Work to complete
Your response should match the records line for line.

##### Extracted information

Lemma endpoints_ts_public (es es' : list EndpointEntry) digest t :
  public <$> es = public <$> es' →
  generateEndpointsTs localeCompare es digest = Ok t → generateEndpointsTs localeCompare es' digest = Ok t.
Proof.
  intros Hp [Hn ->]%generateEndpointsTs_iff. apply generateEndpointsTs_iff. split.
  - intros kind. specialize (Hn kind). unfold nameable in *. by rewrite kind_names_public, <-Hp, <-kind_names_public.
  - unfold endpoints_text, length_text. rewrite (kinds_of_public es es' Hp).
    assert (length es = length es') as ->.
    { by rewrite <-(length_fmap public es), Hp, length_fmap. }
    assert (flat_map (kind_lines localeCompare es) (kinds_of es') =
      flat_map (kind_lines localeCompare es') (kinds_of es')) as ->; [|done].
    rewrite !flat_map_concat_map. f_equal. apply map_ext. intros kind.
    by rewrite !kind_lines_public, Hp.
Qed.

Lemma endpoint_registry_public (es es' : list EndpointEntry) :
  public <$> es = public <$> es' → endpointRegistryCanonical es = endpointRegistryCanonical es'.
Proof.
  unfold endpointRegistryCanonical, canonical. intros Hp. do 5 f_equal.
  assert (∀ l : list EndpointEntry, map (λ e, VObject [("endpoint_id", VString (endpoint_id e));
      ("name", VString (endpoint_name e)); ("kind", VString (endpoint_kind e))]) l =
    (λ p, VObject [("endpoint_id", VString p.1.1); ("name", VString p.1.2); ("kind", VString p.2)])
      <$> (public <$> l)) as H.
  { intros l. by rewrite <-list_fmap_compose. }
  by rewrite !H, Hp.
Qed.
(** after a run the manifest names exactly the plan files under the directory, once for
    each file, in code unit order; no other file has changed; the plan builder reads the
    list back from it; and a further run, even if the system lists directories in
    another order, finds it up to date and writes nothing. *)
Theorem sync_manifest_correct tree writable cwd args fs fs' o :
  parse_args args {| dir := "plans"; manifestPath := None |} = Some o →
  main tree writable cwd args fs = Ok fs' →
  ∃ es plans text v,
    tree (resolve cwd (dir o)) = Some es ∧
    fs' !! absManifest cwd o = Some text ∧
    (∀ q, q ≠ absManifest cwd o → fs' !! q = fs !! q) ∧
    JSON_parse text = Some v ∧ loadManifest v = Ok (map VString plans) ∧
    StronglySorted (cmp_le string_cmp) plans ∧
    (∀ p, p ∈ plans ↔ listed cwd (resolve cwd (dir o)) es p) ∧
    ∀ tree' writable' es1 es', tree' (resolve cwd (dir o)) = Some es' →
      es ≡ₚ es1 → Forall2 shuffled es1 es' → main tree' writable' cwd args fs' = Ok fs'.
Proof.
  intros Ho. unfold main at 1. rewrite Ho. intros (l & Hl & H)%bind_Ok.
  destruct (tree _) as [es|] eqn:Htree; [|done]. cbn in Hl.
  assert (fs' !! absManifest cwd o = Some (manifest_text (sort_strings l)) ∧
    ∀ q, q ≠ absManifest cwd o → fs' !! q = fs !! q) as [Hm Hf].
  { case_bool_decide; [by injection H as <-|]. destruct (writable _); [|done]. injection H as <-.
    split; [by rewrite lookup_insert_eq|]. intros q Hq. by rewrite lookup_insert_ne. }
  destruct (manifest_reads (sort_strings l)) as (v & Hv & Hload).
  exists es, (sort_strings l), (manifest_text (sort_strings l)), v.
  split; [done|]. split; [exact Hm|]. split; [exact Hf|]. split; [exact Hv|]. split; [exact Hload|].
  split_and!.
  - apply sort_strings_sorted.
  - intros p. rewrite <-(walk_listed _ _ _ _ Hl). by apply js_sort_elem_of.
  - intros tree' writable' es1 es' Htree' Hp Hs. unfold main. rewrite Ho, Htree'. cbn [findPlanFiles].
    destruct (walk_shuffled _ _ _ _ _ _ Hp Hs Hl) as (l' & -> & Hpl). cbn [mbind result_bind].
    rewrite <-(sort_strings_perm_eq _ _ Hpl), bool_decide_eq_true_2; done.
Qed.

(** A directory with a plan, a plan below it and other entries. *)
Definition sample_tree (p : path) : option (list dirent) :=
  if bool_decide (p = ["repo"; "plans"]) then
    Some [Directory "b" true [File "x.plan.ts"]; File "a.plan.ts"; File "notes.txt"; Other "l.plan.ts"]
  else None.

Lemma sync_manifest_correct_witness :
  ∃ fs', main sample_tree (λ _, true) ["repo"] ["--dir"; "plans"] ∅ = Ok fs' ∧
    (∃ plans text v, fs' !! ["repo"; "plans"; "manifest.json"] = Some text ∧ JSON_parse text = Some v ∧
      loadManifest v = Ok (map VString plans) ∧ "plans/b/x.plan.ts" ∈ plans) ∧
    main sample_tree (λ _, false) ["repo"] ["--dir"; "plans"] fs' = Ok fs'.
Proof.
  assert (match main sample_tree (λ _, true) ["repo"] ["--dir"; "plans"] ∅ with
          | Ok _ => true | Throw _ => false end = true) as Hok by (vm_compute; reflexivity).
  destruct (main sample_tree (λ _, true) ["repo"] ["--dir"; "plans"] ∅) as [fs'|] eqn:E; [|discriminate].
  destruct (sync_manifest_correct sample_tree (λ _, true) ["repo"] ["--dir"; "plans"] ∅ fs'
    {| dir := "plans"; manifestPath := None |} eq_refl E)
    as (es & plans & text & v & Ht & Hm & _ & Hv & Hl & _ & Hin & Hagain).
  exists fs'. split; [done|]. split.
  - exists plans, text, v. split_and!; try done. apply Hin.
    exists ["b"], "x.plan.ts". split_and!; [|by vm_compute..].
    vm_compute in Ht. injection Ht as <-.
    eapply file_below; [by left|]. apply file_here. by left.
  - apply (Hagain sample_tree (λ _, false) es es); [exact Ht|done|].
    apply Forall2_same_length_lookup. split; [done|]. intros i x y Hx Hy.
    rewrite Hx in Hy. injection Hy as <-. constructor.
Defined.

##########

Written solution
Lemma endpoints_ts_public (es es' : list EndpointEntry) digest t :
  public <$> es = public <$> es' →
  generateEndpointsTs localeCompare es digest = Ok t → generateEndpointsTs localeCompare es' digest = Ok t.
Proof.
  intros Hp [Hn ->]%generateEndpointsTs_iff. apply generateEndpointsTs_iff. split.
  - intros kind. specialize (Hn kind). unfold nameable in *. by rewrite kind_names_public, <-Hp, <-kind_names_public.
  - unfold endpoints_text, length_text. rewrite (kinds_of_public es es' Hp).
    assert (length es = length es') as ->.
    { by rewrite <-(length_fmap public es), Hp, length_fmap. }
    assert (flat_map (kind_lines localeCompare es) (kinds_of es') =
      flat_map (kind_lines localeCompare es') (kinds_of es')) as ->; [|done].
    rewrite !flat_map_concat_map. f_equal. apply map_ext. intros kind.
    by rewrite !kind_lines_public, Hp.
Qed.

Lemma endpoint_registry_public (es es' : list EndpointEntry) :
  public <$> es = public <$> es' → endpointRegistryCanonical es = endpointRegistryCanonical es'.
Proof.
  unfold endpointRegistryCanonical, canonical. intros Hp. do 5 f_equal.
  assert (∀ l : list EndpointEntry, map (λ e, VObject [("endpoint_id", VString (endpoint_id e));
      ("name", VString (endpoint_name e)); ("kind", VString (endpoint_kind e))]) l =
    (λ p, VObject [("endpoint_id", VString p.1.1); ("name", VString p.1.2); ("kind", VString p.2)])
      <$> (public <$> l)) as H.
  { intros l. by rewrite <-list_fmap_compose. }
  by rewrite !H, Hp.
Qed.
(** after a run the manifest names exactly the plan files under the directory, once for
    each file, in code unit order; no other file has changed; the plan builder reads the
    list back from it; and a further run, even if the system lists directories in
    another order, finds it up to date and writes nothing. *)
Theorem sync_manifest_correct tree writable cwd args fs fs' o :
  parse_args args {| dir := "plans"; manifestPath := None |} = Some o →
  main tree writable cwd args fs = Ok fs' →
  ∃ es plans text v,
    tree (resolve cwd (dir o)) = Some es ∧
    fs' !! absManifest cwd o = Some text ∧
    (∀ q, q ≠ absManifest cwd o → fs' !! q = fs !! q) ∧
    JSON_parse text = Some v ∧ loadManifest v = Ok (map VString plans) ∧
    StronglySorted (cmp_le string_cmp) plans ∧
    (∀ p, p ∈ plans ↔ listed cwd (resolve cwd (dir o)) es p) ∧
    ∀ tree' writable' es1 es', tree' (resolve cwd (dir o)) = Some es' →
      es ≡ₚ es1 → Forall2 shuffled es1 es' → main tree' writable' cwd args fs' = Ok fs'.
Proof.
  intros Ho. unfold main at 1. rewrite Ho. intros (l & Hl & H)%bind_Ok.
  destruct (tree _) as [es|] eqn:Htree; [|done]. cbn in Hl.
  assert (fs' !! absManifest cwd o = Some (manifest_text (sort_strings l)) ∧
    ∀ q, q ≠ absManifest cwd o → fs' !! q = fs !! q) as [Hm Hf].
  { case_bool_decide; [by injection H as <-|]. destruct (writable _); [|done]. injection H as <-.
    split; [by rewrite lookup_insert_eq|]. intros q Hq. by rewrite lookup_insert_ne. }
  destruct (manifest_reads (sort_strings l)) as (v & Hv & Hload).
  exists es, (sort_strings l), (manifest_text (sort_strings l)), v.
  split; [done|]. split; [exact Hm|]. split; [exact Hf|]. split; [exact Hv|]. split; [exact Hload|].
  split_and!.
  - apply sort_strings_sorted.
  - intros p. rewrite <-(walk_listed _ _ _ _ Hl). by apply js_sort_elem_of.
  - intros tree' writable' es1 es' Htree' Hp Hs. unfold main. rewrite Ho, Htree'. cbn [findPlanFiles].
    destruct (walk_shuffled _ _ _ _ _ _ Hp Hs Hl) as (l' & -> & Hpl). cbn [mbind result_bind].
    rewrite <-(sort_strings_perm_eq _ _ Hpl), bool_decide_eq_true_2; done.
Qed.

(** A directory with a plan, a plan below it and other entries. *)
Definition sample_tree (p : path) : option (list dirent) :=
  if bool_decide (p = ["repo"; "plans"]) then
    Some [Directory "b" true [File "x.plan.ts"]; File "a.plan.ts"; File "notes.txt"; Other "l.plan.ts"]
  else None.

Lemma sync_manifest_correct_witness :
  ∃ fs', main sample_tree (λ _, true) ["repo"] ["--dir"; "plans"] ∅ = Ok fs' ∧
    (∃ plans text v, fs' !! ["repo"; "plans"; "manifest.json"] = Some text ∧ JSON_parse text = Some v ∧
      loadManifest v = Ok (map VString plans) ∧ "plans/b/x.plan.ts" ∈ plans) ∧
    main sample_tree (λ _, false) ["repo"] ["--dir"; "plans"] fs' = Ok fs'.
Proof.
  assert (match main sample_tree (λ _, true) ["repo"] ["--dir"; "plans"] ∅ with
          | Ok _ => true | Throw _ => false end = true) as Hok by (vm_compute; reflexivity).
  destruct (main sample_tree (λ _, true) ["repo"] ["--dir"; "plans"] ∅) as [fs'|] eqn:E; [|discriminate].
  destruct (sync_manifest_correct sample_tree (λ _, true) ["repo"] ["--dir"; "plans"] ∅ fs'
    {| dir := "plans"; manifestPath := None |} eq_refl E)
    as (es & plans & text & v & Ht & Hm & _ & Hv & Hl & _ & Hin & Hagain).
  exists fs'. split; [done|]. split.
  - exists plans, text, v. split_and!; try done. apply Hin.
    exists ["b"], "x.plan.ts". split_and!; [|by vm_compute..].
    vm_compute in Ht. injection Ht as <-.
    eapply file_below; [by left|]. apply file_here. by left.
  - apply (Hagain sample_tree (λ _, false) es es); [exact Ht|done|].
    apply Forall2_same_length_lookup. split; [done|]. intros i x y Hx Hy.
    rewrite Hx in Hy. injection Hy as <-. constructor.
Defined.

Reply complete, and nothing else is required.